(** A result of the C library. *)
Definition libc {A} (f : (Z -> option Z) -> option A) : rc A := fun s =>
  match f (peek8 s) with Some a => Ok (a, s) | None => Err Unmapped end.

(** The characters of a string a comparison of at most [n] characters reads. *)
Fixpoint str_load (n : nat) (s : riot) (a : Z) : list Z :=
  match n with
  | O => []
  | S n => let c := load8 s a in if c =? 0 then [] else c :: str_load n s (u32 (a + 1))
  end.

(** The same, of a string a child names. *)
Fixpoint str_peek (n : nat) (s : riot) (a : Z) : option (list Z) :=
  match n with
  | O => Some []
  | S n =>
      match peek8 s a with
      | None => None
      | Some c => if c =? 0 then Some [] else cons c <$> str_peek n s (u32 (a + 1))
      end
  end.
Definition name_at (a : Z) : rc (list Z) := fun s =>
  match str_peek (Z.to_nat TINYFS_NAME_MAX) s a with Some l => Ok (l, s) | None => Err Unmapped end.

(** ** Functions offered to the child *)

Definition saul_reg_find_nth (pos : Z) : option (saul_driver D) := saul_reg !! Z.to_nat pos.

Definition saul_reg_read (dev : saul_driver D) : rc (Z * Z) := fun s =>
  let '(dim, v, d) := drv_read dev (r_dev s) in Ok ((dim, v), set_dev d s).
Definition saul_reg_write (dev : saul_driver D) (v : Z) : rc Z := fun s =>
  let '(dim, d) := drv_write dev v (r_dev s) in Ok (dim, set_dev d s).

Definition get_temp : rc Z :=
  match saul_reg_find_nth 5 with
  | None => mret 0
  | Some dev => r ← saul_reg_read dev; mret (if fst r <=? 0 then 0 else snd r)
  end.

Definition get_led (pos : Z) : rc Z :=
  if 3 <? u32 pos then mret (-1)
  else
    match saul_reg_find_nth pos with
    | None => mret (-1)
    | Some dev => r ← saul_reg_read dev; mret (if fst r <=? 0 then -1 else snd r)
    end.

Definition set_led (pos val : Z) : rc Z :=
  if 3 <? u32 pos then mret (-1)
  else if 1 <? u32 val then mret (-1)
  else
    match saul_reg_find_nth pos with
    | None => mret (-1)
    | Some dev => dim ← saul_reg_write dev (s16 val); mret (if dim <=? 0 then -1 else 0)
    end.

Fixpoint copy_file_loop (n : nat) (file buf i : Z) : rc unit :=
  match n with
  | O => mret tt
  | S n =>
      c ← gets (fun s => rd8 (mem (r_fs s)) (file + sizeof_file + i));
      poke8 (u32 (buf + i)) c ;; copy_file_loop n file buf (i + 1)
  end.

Definition copy_file (name buf nbyte : Z) : rc Z :=
  str ← name_at name;
  file ← ask_fs (tinyfs_file_search str);
  if file =? NULL then mret (-1)
  else
    size ← gets (fun s => file_size (mem (r_fs s)) file);
    let i := Z.min nbyte size in
    copy_file_loop (Z.to_nat i) file buf 0 ;; mret i.

(** The size is the second part of the result; it stays at its initial value on failure. *)
Definition get_file_size (name size : Z) : rc (Z * Z) :=
  str ← name_at name;
  file ← ask_fs (tinyfs_file_search str);
  if file =? NULL then mret (-1, size)
  else n ← gets (fun s => file_size (mem (r_fs s)) file); mret (0, n).

(** ** Traps of the child *)

Definition map_or_assert (block region : Z) : rc unit :=
  r ← pip (Pip_mapMPU riotPartDesc block region);
  check AssertFailed (negb (r =? 0)).

Definition unmap_child : rc unit :=
  map_or_assert NULL 3 ;; map_or_assert NULL 4 ;; map_or_assert NULL 5.

Definition _exit (status : Z) : rc unit := modify (set_status status) ;; unmap_child.

(** The cases of the handler other than the exit: the word that goes to [argv[0]]. *)
Definition service (argv a0 : Z) : rc (option Z) :=
  if a0 =? RIOT_SYSCALL_VPRINTF then
    ap ← fetch32 (argv + 8);
    format ← fetch32 (argv + 4);
    r ← libc (fun rd => libc_vprintf rd format ap);
    print (fst (fst r)) ;; poke_words (snd (fst r)) ;; mret (Some (u32 (snd r)))
  else if a0 =? RIOT_SYSCALL_GET_TEMP then r ← get_temp; mret (Some (u32 r))
  else if a0 =? RIOT_SYSCALL_ISPRINT then
    a1 ← fetch32 (argv + 4);
    mret (Some (u32 (libc_isprint (s32 a1))))
  else if a0 =? RIOT_SYSCALL_STRTOL then
    a1 ← fetch32 (argv + 4); a2 ← fetch32 (argv + 8); a3 ← fetch32 (argv + 12);
    r ← libc (fun rd => libc_strtol rd a1 (s32 a3));
    (if a2 =? NULL then mret tt else poke32 a2 (snd r)) ;;
    mret (Some (u32 (fst r)))
  else if a0 =? RIOT_SYSCALL_GET_LED then
    a1 ← fetch32 (argv + 4);
    r ← get_led (s32 a1); mret (Some (u32 r))
  else if a0 =? RIOT_SYSCALL_SET_LED then
    a1 ← fetch32 (argv + 4); a2 ← fetch32 (argv + 8);
    r ← set_led (s32 a1) (s32 a2); mret (Some (u32 r))
  else if a0 =? RIOT_SYSCALL_COPY_FILE then
    name ← fetch32 (argv + 4); buf ← fetch32 (argv + 8); nbyte ← fetch32 (argv + 12);
    fe ← gets child_flash_end_id;
    map_or_assert fe 3 ;;
    res ← copy_file name buf nbyte;
    b0 ← gets child_block_0_id;
    map_or_assert b0 3 ;;
    mret (Some (u32 res))
  else if a0 =? RIOT_SYSCALL_GET_FILE_SIZE then
    name ← fetch32 (argv + 4);
    fe ← gets child_flash_end_id;
    map_or_assert fe 3 ;;
    res ← get_file_size name 0;
    b0 ← gets child_block_0_id;
    map_or_assert b0 3 ;;
    a2 ← fetch32 (argv + 8);
    poke32 a2 (snd res) ;;
    mret (Some (u32 (fst res)))
  else if a0 =? RIOT_SYSCALL_MEMSET then
    a1 ← fetch32 (argv + 4); a2 ← fetch32 (argv + 8); a3 ← fetch32 (argv + 12);
    poke_fill (Z.to_nat a3) a1 a2 ;; mret (Some a1)
  else mret None.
- - -
BRIEF:
Each line from the beginning of the entries to the line with "Definition saul_reg_find_nth (pos" must be repeated exactly, with both end lines kept and no other lines given.

WRITTEN ANSWER:
(** A result of the C library. *)
Definition libc {A} (f : (Z -> option Z) -> option A) : rc A := fun s =>
  match f (peek8 s) with Some a => Ok (a, s) | None => Err Unmapped end.

(** The characters of a string a comparison of at most [n] characters reads. *)
Fixpoint str_load (n : nat) (s : riot) (a : Z) : list Z :=
  match n with
  | O => []
  | S n => let c := load8 s a in if c =? 0 then [] else c :: str_load n s (u32 (a + 1))
  end.

(** The same, of a string a child names. *)
Fixpoint str_peek (n : nat) (s : riot) (a : Z) : option (list Z) :=
  match n with
  | O => Some []
  | S n =>
      match peek8 s a with
      | None => None
      | Some c => if c =? 0 then Some [] else cons c <$> str_peek n s (u32 (a + 1))
      end
  end.
Definition name_at (a : Z) : rc (list Z) := fun s =>
  match str_peek (Z.to_nat TINYFS_NAME_MAX) s a with Some l => Ok (l, s) | None => Err Unmapped end.

(** ** Functions offered to the child *)

Definition saul_reg_find_nth (pos : Z) : option (saul_driver D) := saul_reg !! Z.to_nat pos.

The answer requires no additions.